Inspired by Dr. King’s vision of a world united in love, equality and compassion, Living The Dream Inc., a nonprofit organization, stands as a living testament to the enduring philosophy of King. The awards were just one of the educational initiatives provided by Living the Dream Week.
Living The Dream Inc. was recognized with the 2023 Community Arts Award for their decades of work to pay tribute to the legacy of Dr. King by supporting the development of youth artists.
“Through their work, Living the Dream Inc. reiterates the critical value of the arts and the work of youth in our community, helping our young people to develop their voices so that they can lead the rest of us along the path of social justice and change.”2023 ArtsConnect Community Arts Award
“Hate Can Not Drive Out Hate, Only Love Can Do That” Let Your Light Shine!

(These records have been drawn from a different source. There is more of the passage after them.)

(* ===== verification/IpcBits.v ===== *)
(** The word [ie_bits]: 16 bits of user references below 6 bits that tell the
    rights an entry holds and whether it has a msg-accepted request. *)

From S2P Require Import Prelude RdxtreeMap IpcTypes.

Open Scope N_scope.

(** [u] user references and the right bits [q]. *)
Definition bits_of (u q : N) : N := u + 2 ^ 16 * q.

Lemma bits_testbit u q j :
  u < 2 ^ 16 →
  N.testbit (bits_of u q) j = if j <? 16 then N.testbit u j else N.testbit q (j - 16).
Proof.
  intros Hu. unfold bits_of. rewrite N.mul_comm. destruct (N.ltb_spec j 16) as [Hj|Hj].
  - rewrite <- (N.mod_pow2_bits_low _ 16 j Hj), N.Div0.mod_add, N.mod_small by done. done.
  - replace j with (j - 16 + 16) at 1 by lia. rewrite <- N.div_pow2_bits, N.div_add by done.
    by rewrite (N.div_small u).
Qed.

Lemma high_bits c : 2 ^ 16 * c = bits_of 0 c.
Proof. done. Qed.

Section Bits16.
Context (u q c : N) (Hu : u < 2 ^ 16).

Lemma land_high : N.land (bits_of u q) (2 ^ 16 * c) = 2 ^ 16 * N.land q c.
Proof.
  apply N.bits_inj. intros j. rewrite !high_bits, N.land_spec, !bits_testbit by done.
  rewrite N.land_spec. destruct (j <? 16); [|done]. by rewrite N.bits_0, andb_false_r.
Qed.

Lemma land_low : N.land (bits_of u q) 65535 = u.
Proof.
  change 65535 with (N.ones 16). rewrite N.land_ones. unfold bits_of.
  rewrite N.mul_comm, N.Div0.mod_add. by apply N.mod_small.
Qed.

Lemma ldiff_high : N.ldiff (bits_of u q) (2 ^ 16 * c) = bits_of u (N.ldiff q c).
Proof.
  apply N.bits_inj. intros j. rewrite high_bits, N.ldiff_spec, !bits_testbit by done.
  rewrite N.ldiff_spec. destruct (j <? 16); [|done]. by rewrite N.bits_0, andb_true_r.
Qed.

Lemma lor_high : N.lor (bits_of u q) (2 ^ 16 * c) = bits_of u (N.lor q c).
Proof.
  apply N.bits_inj. intros j. rewrite high_bits, N.lor_spec, !bits_testbit by done.
  rewrite N.lor_spec. destruct (j <? 16); [|done]. by rewrite N.bits_0, orb_false_r.
Qed.

(** [bits &~ (IE_BITS_UREFS_MASK | ...)]. *)
Lemma ldiff_all : N.ldiff (bits_of u q) (65535 + 2 ^ 16 * c) = bits_of 0 (N.ldiff q c).
Proof.
  change (65535 + 2 ^ 16 * c) with (bits_of 65535 c).
  apply N.bits_inj. intros j. rewrite N.ldiff_spec, !bits_testbit by done.
  rewrite N.ldiff_spec. destruct (N.ltb_spec j 16); [|done].
  change 65535 with (N.ones 16). rewrite N.ones_spec_low, N.bits_0 by done. apply andb_false_r.
Qed.

Lemma land_all : N.land (bits_of u q) (65535 + 2 ^ 16 * c) = bits_of u (N.land q c).
Proof.
  change (65535 + 2 ^ 16 * c) with (bits_of 65535 c).
  apply N.bits_inj. intros j. rewrite N.land_spec, !bits_testbit by done.
  rewrite N.land_spec. destruct (N.ltb_spec j 16); [|done].
  change 65535 with (N.ones 16). rewrite N.ones_spec_low by done. apply andb_true_r.
Qed.

Context (Hq : q < 2 ^ 16).

Lemma bits_of_lt : bits_of u q < 2 ^ 32.
Proof. unfold bits_of. lia. Qed.

Lemma incr_bits : u + 1 < 2 ^ 16 → incr (bits_of u q) = bits_of (u + 1) q.
Proof. intros Hu1. unfold incr, u32, wrap, bits_of in *. rewrite N.mod_small; lia. Qed.

Lemma decr_bits : u ≠ 0 → decr (bits_of u q) = bits_of (u - 1) q.
Proof.
  intros Hu0. unfold decr, u32_sub, u32, wrap, bits_of in *.
  change (1 mod 2 ^ 32) with 1.
  replace (u + 2 ^ 16 * q + (2 ^ 32 - 1)) with (u - 1 + 2 ^ 16 * q + 1 * 2 ^ 32) by lia.
  rewrite N.Div0.mod_add, N.mod_small; lia.
Qed.

Lemma urefs_add_bits (delta : Z) :
  (0 ≤ Z.of_N u + delta < 2 ^ 16)%Z →
  urefs_add (bits_of u q) delta = bits_of (Z.to_N (Z.of_N u + delta)) q.
Proof.
  intros Hd. unfold urefs_add, bits_of. rewrite Z.mod_small by lia. lia.
Qed.
End Bits16.

(** ** Right bits *)

Definition Q_SEND : N := 1.
Definition Q_RECEIVE : N := 2.
Definition Q_SEND_RECEIVE : N := 3.
Definition Q_SEND_ONCE : N := 4.
Definition Q_PORT_SET : N := 8.
Definition Q_DEAD_NAME : N := 16.
(** The msg-accepted bit. *)
Definition Q_MA (ma : bool) : N := if ma then 32 else 0.

Section Tests.
Context (u q : N) (Hu : u < 2 ^ 16).

Lemma urefs_bits : IE_BITS_UREFS (bits_of u q) = u.
Proof. by apply land_low. Qed.
Lemma type_bits : IE_BITS_TYPE (bits_of u q) = 2 ^ 16 * N.land q 31.
Proof. by apply (land_high u q 31). Qed.
Lemma has_bits c : has (bits_of u q) (2 ^ 16 * c) = negb (N.land q c =? 0).
Proof.
  unfold has. rewrite land_high by done. f_equal.
  destruct (N.eqb_spec (N.land q c) 0) as [->|H]; [done|]. apply N.eqb_neq. lia.
Qed.
End Tests.

(** Computes the tests on a word [bits_of u q] whose right bits are known. *)
Ltac bits_simpl :=
  repeat first
    [ rewrite urefs_bits by lia
    | rewrite type_bits by lia
    | rewrite (has_bits _ _ ltac:(lia) 1 : has (bits_of _ _) MACH_PORT_TYPE_SEND = _)
    | rewrite (has_bits _ _ ltac:(lia) 2 : has (bits_of _ _) MACH_PORT_TYPE_RECEIVE = _)
    | rewrite (has_bits _ _ ltac:(lia) 4 : has (bits_of _ _) MACH_PORT_TYPE_SEND_ONCE = _)
    | rewrite (has_bits _ _ ltac:(lia) 8 : has (bits_of _ _) MACH_PORT_TYPE_PORT_SET = _)
    | rewrite (has_bits _ _ ltac:(lia) 16 : has (bits_of _ _) MACH_PORT_TYPE_DEAD_NAME = _)
    | rewrite (has_bits _ _ ltac:(lia) 3 : has (bits_of _ _) MACH_PORT_TYPE_SEND_RECEIVE = _)
    | rewrite (has_bits _ _ ltac:(lia) 5 : has (bits_of _ _) MACH_PORT_TYPE_SEND_RIGHTS = _)
    | rewrite (has_bits _ _ ltac:(lia) 7 : has (bits_of _ _) MACH_PORT_TYPE_PORT_RIGHTS = _)
    | rewrite (has_bits _ _ ltac:(lia) 23 : has (bits_of _ _) MACH_PORT_TYPE_PORT_OR_DEAD = _)
    | rewrite (has_bits _ _ ltac:(lia) 32 : has (bits_of _ _) IE_BITS_MAREQUEST = _) ].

I had the honor of attending the student recognition and awards program (thanks to my step-daughter an essay finalist) and experienced intense feelings of appreciation for my younger community neighbors. Their generous humanitarian compassion flowed in their works. It was a reminder the significant role parents and educators have, through encouragement and participation, to shape a healthier future. Sarah Fizell, executive director of ArtsConnect, shared the importance of the arts to create community change and thanked the parents for allowing their children to be a part: it’s important “The whole world gets to hear their perspective.”
Poetic similes gave perspective to struggle and strife experienced yesterday and today.
A first-person essay provided perspective on how to deal with hate (bullying, racism and more) – by leading your life with compassion and love. It was the writer’s perspective that this simple act could deescalate almost any situation.
The visual exaggeration of voice and importance of listening to those in, with and whom endured pain.
The emotional apex of the awards ceremony was when French Middle School educator Mr. Ritter joined his student on stage to delivery the winning essay. According to Ritter, the student was petrified to speak in public, therefore, he [Ritter] would read the majority of essay and the student would read the conclusion. He ask the audience to accept this delivery with sensitivity and enthusiasm, but he ignited an audience to a standing ovation in support for the student. A memory that will undoubted be forever etched in the writer’s mind.
If Topeka continues to foster opportunities to empower our youth; continues to create safe places for dialog and critical thinking; continues to applaud and assist parents and educators in their participation and encouragement, we will drive hate out of Topeka. If the future of our community was represented in New Mount Zion Missionary Baptist Church that Monday morning, it’s diverse, compassionate and strong. It’s a place I certainly want to continue to shine.